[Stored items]
Definition CC_IOCQES (v : Z) : Z := _WB v 23 20.
Definition CC_IOSQES (v : Z) : Z := _WB v 19 16.
Definition CC_MPS (v : Z) : Z := _WB v 10 7.
Definition CC_CSS (v : Z) : Z := _WB 0 3 1.
Definition CC_EN (v : Z) : Z := _WB v 0 0.
Definition AQA_AQS (v : Z) : Z := _WB v 27 16.
Definition AQA_AQC (v : Z) : Z := _WB v 11 0.

Definition encode_page_size (ps : Z) : Z := _nvm_b2log (u32 (Z.shiftr ps 12)).
Definition encode_entry_size (es : Z) : Z := _nvm_b2log (u32 es).

(** ** Handle look-up *)

Definition _nvm_fd_from_ctrl (ctrl : Z) : UM Z :=
  container ← load (A:=controller) ctrl;
  match ct_type container with
  | DEVICE_TYPE_SYSFS => mret (ct_fd container)
  | _ => mret (- EBADF)
  end.

(** [None] is NULL. *)
Definition _nvm_device_from_ctrl (ctrl : Z) : UM (option device) :=
  container ← load (A:=controller) ctrl;
  match ct_type container with
  | DEVICE_TYPE_SMARTIO =>
      if negb (ct_ref container =? NULL) then
        ref ← load (A:=memory_reference) (ct_ref container);
        mret (Some (dm_device (mr_bar ref)))
      else mret None
  | _ => mret None
  end.

(** ** Containers *)

Definition ctrl0 : nvm_ctrl_t := Ctrl 0 0 0 0 0 0.

Definition create_container : UM Z :=
  malloc T_controller 0 (Controller DEVICE_TYPE_UNKNOWN NULL (-1) ctrl0).

Definition set_type (p : Z) (t : device_type) : UM unit :=
  c ← load p; store p (Controller t (ct_ref c) (ct_fd c) (ct_handle c)).
Definition set_ref (p ref : Z) : UM unit :=
  c ← load p; store p (Controller (ct_type c) ref (ct_fd c) (ct_handle c)).
Definition set_fd (p fd : Z) : UM unit :=
  c ← load p; store p (Controller (ct_type c) (ct_ref c) fd (ct_handle c)).
Definition set_handle (p : Z) (h : nvm_ctrl_t) : UM unit :=
  c ← load p; store p (Controller (ct_type c) (ct_ref c) (ct_fd c) h).

Definition connect_register_memory (dev : device) (adapter : Z) : UM (Z * Z) :=
  mem ← malloc T_memory_reference 0 (MemoryReference device_memory0 VA_MAP_INIT);
  if mem =? NULL then mret (ENOMEM, NULL)
  else
    '(err, bar) ← _nvm_device_memory_get device_memory0 dev adapter 0 [SCI_FLAG_BAR];
    store mem (MemoryReference bar VA_MAP_INIT);;
    if negb (err =? 0) then free mem;; mret (err, NULL)
    else
      '(err, map) ← _nvm_va_map_remote NVM_CTRL_MEM_MINSIZE (dm_segment bar) true false;
      store mem (MemoryReference bar map);;
      if negb (err =? 0) then _nvm_device_memory_put bar;; free mem;; mret (err, NULL)
      else mret (0, mem).

Definition disconnect_register_memory (ref : Z) : UM unit :=
  r ← load (A:=memory_reference) ref;
  m ← _nvm_va_unmap (mr_map r);
  store ref (MemoryReference (mr_bar r) m);;
  _nvm_device_memory_put (mr_bar r);;
  free ref.

(** ** Reading the capabilities *)

Definition initialize_handle `{Build} (ctrl : nvm_ctrl_t) (mm_ptr mm_size : Z) : UM (Z * nvm_ctrl_t) :=
  if mm_size <? NVM_CTRL_MEM_MINSIZE then mret (EINVAL, ctrl)
  else
    let ctrl := Ctrl (ctrl_page_size ctrl) (ctrl_dstrd ctrl) (ctrl_timeout ctrl)
                  (ctrl_max_entries ctrl) mm_size mm_ptr in
    page_size ← _nvm_host_page_size;
    if page_size =? 0 then mret (ENOMEM, ctrl)
    else
      let host_page_size := u8 (encode_page_size page_size) in
      max_page_size ← CAP_MPSMAX mm_ptr;
      min_page_size ← CAP_MPSMIN mm_ptr;
      if negb ((min_page_size <=? host_page_size) && (host_page_size <=? max_page_size))
      then mret (ERANGE, ctrl)
      else
        dstrd ← CAP_DSTRD mm_ptr;
        to ← CAP_TO mm_ptr;
        mqes ← CAP_MQES mm_ptr;
        mret (0, Ctrl page_size (u8 dstrd) (u64 (to * 500)) (u16 (mqes + 1)) mm_size mm_ptr).

(** ** Reset *)

(** [while (CSTS$RDY != want) { if (remaining == 0) return ETIME; ... }] *)
Fixpoint wait_ready (fuel : nat) (mm_ptr want remaining : Z) : UM Z :=
  rdy ← CSTS_RDY mm_ptr;
  if rdy =? want then mret 0
  else if remaining =? 0 then mret ETIME
  else match fuel with
       | O => out_of_fuel
       | S fuel' => remaining ← _nvm_delay_remain remaining; wait_ready fuel' mm_ptr want remaining
       end.

Definition cc_enabled (page_size : Z) : Z :=
  Z.lor (Z.lor (Z.lor (Z.lor
    (CC_IOCQES (encode_entry_size sizeof_cpl)) (CC_IOSQES (encode_entry_size sizeof_cmd)))
    (CC_MPS (encode_page_size page_size))) (CC_CSS 0)) (CC_EN 1).

Definition aqa_value (page_size : Z) : Z :=
  let cq_max_entries := u32 (page_size / sizeof_cpl - 1) in
  let sq_max_entries := u32 (page_size / sizeof_cmd - 1) in
  Z.lor (AQA_AQS sq_max_entries) (AQA_AQC cq_max_entries).

Definition nvm_raw_ctrl_reset (ctrl : nvm_ctrl_t) (acq_addr asq_addr : Z) : UM Z :=
  let mm_ptr := ctrl_mm_ptr ctrl in
  cc ← read_reg 32 (CC mm_ptr);
  write_reg 32 (CC mm_ptr) (Z.land cc (Z.lnot 1));;
  let timeout := u64 (ctrl_timeout ctrl * 1000000) in
  remaining ← _nvm_delay_remain timeout;
  err ← wait_ready (S (Z.to_nat (remaining / 1000000))) mm_ptr 0 remaining;
  if negb (err =? 0) then mret err
  else
    write_reg 32 (AQA mm_ptr) (aqa_value (ctrl_page_size ctrl));;
    write_reg 64 (ACQ mm_ptr) acq_addr;;
    write_reg 64 (ASQ mm_ptr) asq_addr;;
    write_reg 32 (CC mm_ptr) (cc_enabled (ctrl_page_size ctrl));;
    remaining ← _nvm_delay_remain timeout;
    wait_ready (S (Z.to_nat (remaining / 1000000))) mm_ptr 1 remaining.

(** ** Life cycle: status and handle (the address of the container) *)

Definition nvm_raw_ctrl_init `{Build} (mm_ptr mm_size : Z) : UM (Z * Z) :=
  container ← create_container;
  if container =? NULL then mret (ENOMEM, NULL)
  else
    set_type container DEVICE_TYPE_UNKNOWN;;
    '(err, h) ← initialize_handle ctrl0 mm_ptr mm_size;
    set_handle container h;;
    if negb (err =? 0) then free container;; mret (err, NULL)
    else mret (0, container).

Definition nvm_dis_ctrl_init `{Build} (dev_id adapter : Z) : UM (Z * Z) :=
  container ← create_container;
  if container =? NULL then mret (ENOMEM, NULL)
  else
    set_type container DEVICE_TYPE_SMARTIO;;
    '(err, dev) ← _nvm_device_get (Some device0) dev_id;
    if negb (err =? 0) then free container;; mret (err, NULL)
    else
      '(err, ref) ← connect_register_memory dev adapter;
      set_ref container ref;;
      if negb (err =? 0) then _nvm_device_put (Some dev);; free container;; mret (err, NULL)
      else
        _nvm_device_put (Some dev);;
        mr ← load (A:=memory_reference) ref;
        size ← ext (SCIGetRemoteSegmentSize (dm_segment (mr_bar mr)));
        '(err, h) ← initialize_handle ctrl0 (va_vaddr (mr_map mr)) (u64 (r_val size));
        set_handle container h;;
        if negb (err =? 0) then
          disconnect_register_memory ref;; free container;; mret (err, NULL)
        else mret (0, container).

Definition nvm_ctrl_init `{Build} (filedes : Z) : UM (Z * Z) :=
  d ← ext (Dup filedes);
  let fd := r_val d in
  if fd <? 0 then mret (r_errno d, NULL)
  else
    f ← ext (Fcntl_setfd fd);
    if r_val f =? -1 then ext (Close fd);; mret (r_errno f, NULL)
    else
      m ← ext (Mmap NVM_CTRL_MEM_MINSIZE fd);
      let ptr := r_val m in
      if ptr =? NULL then ext (Close fd);; mret (r_errno m, NULL)
      else
        container ← create_container;
        if container =? NULL then
          ext (Munmap ptr NVM_CTRL_MEM_MINSIZE);; ext (Close fd);; mret (ENOMEM, NULL)
        else
          set_type container DEVICE_TYPE_SYSFS;;
          '(err, h) ← initialize_handle ctrl0 ptr NVM_CTRL_MEM_MINSIZE;
          set_handle container h;;
          if negb (err =? 0) then
            ext (Munmap ptr NVM_CTRL_MEM_MINSIZE);; free container;; ext (Close fd);;
            mret (err, NULL)
          else set_fd container fd;; mret (0, container).

Definition nvm_ctrl_free (ctrl : Z) : UM unit :=
  if negb (ctrl =? NULL) then
    container ← load (A:=controller) ctrl;
    match ct_type container with
    | DEVICE_TYPE_UNKNOWN => mret tt
    | DEVICE_TYPE_SYSFS =>
        ext (Munmap (ctrl_mm_ptr (ct_handle container)) (ctrl_mm_size (ct_handle container)));;
        ext (Close (ct_fd container));; mret tt
    | DEVICE_TYPE_SMARTIO => disconnect_register_memory (ct_ref container)
    end;;
    free ctrl
  else mret tt.

(** ** The reset sequence *)

(** Register writes of a history, oldest first. *)
Fixpoint mmio_writes (l : list (call * resp)) : list (Z * Z) :=
  match l with
  | [] => []
  | (Mmio_write _ a v, _) :: l' => mmio_writes l' ++ [(a, v)]
  | _ :: l' => mmio_writes l'
  end.

(** CSTS was just read, and its RDY bit was [want]. *)
Definition saw_ready (mm_ptr want : Z) (l : list (call * resp)) : Prop :=
  exists r l', l = (Mmio_read 32 (CSTS mm_ptr), r) :: l' /\ _RB (wrap 32 (r_val r)) 0 0 = want.

(** Calls were made since [w], but none that acquires or releases a resource. *)
Definition quiet (w w' : uworld) : Prop := extends w w' /\ moved w w' (fun _ => 0).

#[global] Instance quiet_refl : Reflexive quiet.
Proof. intros w. split; [reflexivity|apply moved_refl]. Qed.
#[global] Instance quiet_trans : Transitive quiet.
Proof.
  intros w1 w2 w3 [E1 M1] [E2 M2]. split; [by etrans|].
  intros κ. specialize (M1 κ). specialize (M2 κ). simpl in *. lia.
Qed.

Lemma quiet_after e w c : (forall r κ, delta c r κ = 0) -> quiet w (after e w c).
Proof. intros Hd. split; [apply extends_after|]. intros κ. by rewrite bal_after, Hd. Qed.

Definition waited_ready (mm_ptr want remaining : Z) (w : uworld) (r : Z) (w' : uworld) : Prop :=
  w_st w' = w_st w /\ mmio_writes (w_log w') = mmio_writes (w_log w)
  /\ slept (w_log w) <= slept (w_log w') <= slept (w_log w) + remaining
  /\ (r = 0 /\ saw_ready mm_ptr want (w_log w')
      \/ r = ETIME /\ slept (w_log w') = slept (w_log w) + remaining)
  /\ quiet w w'.

Lemma delay_remain_spec e ns w : 0 <= ns < 2 ^ 64 ->
  wp e (_nvm_delay_remain ns) w (fun r w' =>
    r = delay_rest ns /\ w_st w' = w_st w /\ mmio_writes (w_log w') = mmio_writes (w_log w)
    /\ slept (w_log w') = slept (w_log w) + delay_slice ns /\ quiet w w').
Proof.
  intros Hns. unfold _nvm_delay_remain. destruct (Z.eqb_spec ns 0) as [->|]; repeat wp_step.
  - split; [done|]. split; [done|]. split; [done|]. split; [simpl; unfold delay_slice, _MIN; simpl; lia|].
    reflexivity.
  - do 4 (split; [done|]). by apply quiet_after.
Qed.

Lemma delay_slice_nonneg ns : 0 <= ns < 2 ^ 64 -> 0 <= delay_slice ns.
Proof. intros. unfold delay_slice, _MIN. zcases; lia. Qed.

Lemma wait_ready_spec e fuel mm_ptr want remaining w :
  0 <= remaining < 2 ^ 64 -> remaining <= Z.of_nat fuel * 1000000 ->
  wp e (wait_ready fuel mm_ptr want remaining) w (waited_ready mm_ptr want remaining w).
Proof.
  revert remaining w. induction fuel as [|fuel IH]; intros remaining w Hr Hf;
    simpl wait_ready; unfold CSTS_RDY, read_field, read_reg; do 6 wp_step;
    set (w1 := after e w _).
  1, 2: destruct (Z.eqb_spec (_RB (wrap 32 (r_val (fst (e_resp e w
      (Mmio_read 32 (CSTS mm_ptr)))))) 0 0) want) as [Hrdy|Hrdy].
  1, 3: apply wp_ret; split; [done|]; split; [done|]; split; [simpl; lia|];
    split; [|by apply quiet_after]; left; split; [done|]; do 2 eexists; done.
  - assert (remaining = 0) as -> by lia. apply wp_ret. do 2 (split; [done|]). split; [simpl; lia|].
    split; [|by apply quiet_after]. right. simpl. split; [done|lia].
  - destruct (Z.eqb_spec remaining 0) as [->|Hne].
    + apply wp_ret. do 2 (split; [done|]). split; [simpl; lia|].
      split; [|by apply quiet_after]. right. simpl. split; [done|lia].
    + apply wp_bind. eapply wp_mono; [by apply delay_remain_spec|].
      intros ? w2 (-> & Hst & Hmw & Hsl & Hex).
      pose proof (delay_rest_spec remaining Hr) as Hd. pose proof (delay_slice_rest remaining Hr).
      pose proof (delay_slice_nonneg remaining Hr).
      eapply wp_mono; [apply IH; rewrite Hd; lia|].
      intros r w3 (Hst' & Hmw' & Hsl' & Hcase & Hex').
      split; [by rewrite Hst', Hst|]. split; [by rewrite Hmw', Hmw|].
      simpl in Hsl. split; [lia|]. split; [|by do 2 (etrans; [|eassumption]); apply quiet_after].
      destruct Hcase as [[? ?]|[? ?]]; [left|right]; split; try done; lia.
Qed.

(** The first register write of a reset, and the writes that program the admin
    queues and enable the controller. *)
Definition reset_disable (p cc : Z) : list (Z * Z) := [(CC p, wrap 32 (Z.land cc (Z.lnot 1)))].
Definition reset_program (ctrl : nvm_ctrl_t) (acq asq : Z) : list (Z * Z) :=
  let p := ctrl_mm_ptr ctrl in
  [(AQA p, wrap 32 (aqa_value (ctrl_page_size ctrl))); (ACQ p, wrap 64 acq); (ASQ p, wrap 64 asq);
   (CC p, wrap 32 (cc_enabled (ctrl_page_size ctrl)))].

(** RDY was read as 0 immediately before AQA was written. *)
Definition disabled_before_programming (p : Z) (l : list (call * resp)) : Prop :=
  exists l2 v r l1, l = l2 ++ (Mmio_write 32 (AQA p) v, r) :: l1 /\ saw_ready p 0 l1.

** Task goal **
Please report all lines in the entries where "that" appears.

** Your solution **
(** Calls were made since [w], but none that acquires or releases a resource. *)
(** The first register write of a reset, and the writes that program the admin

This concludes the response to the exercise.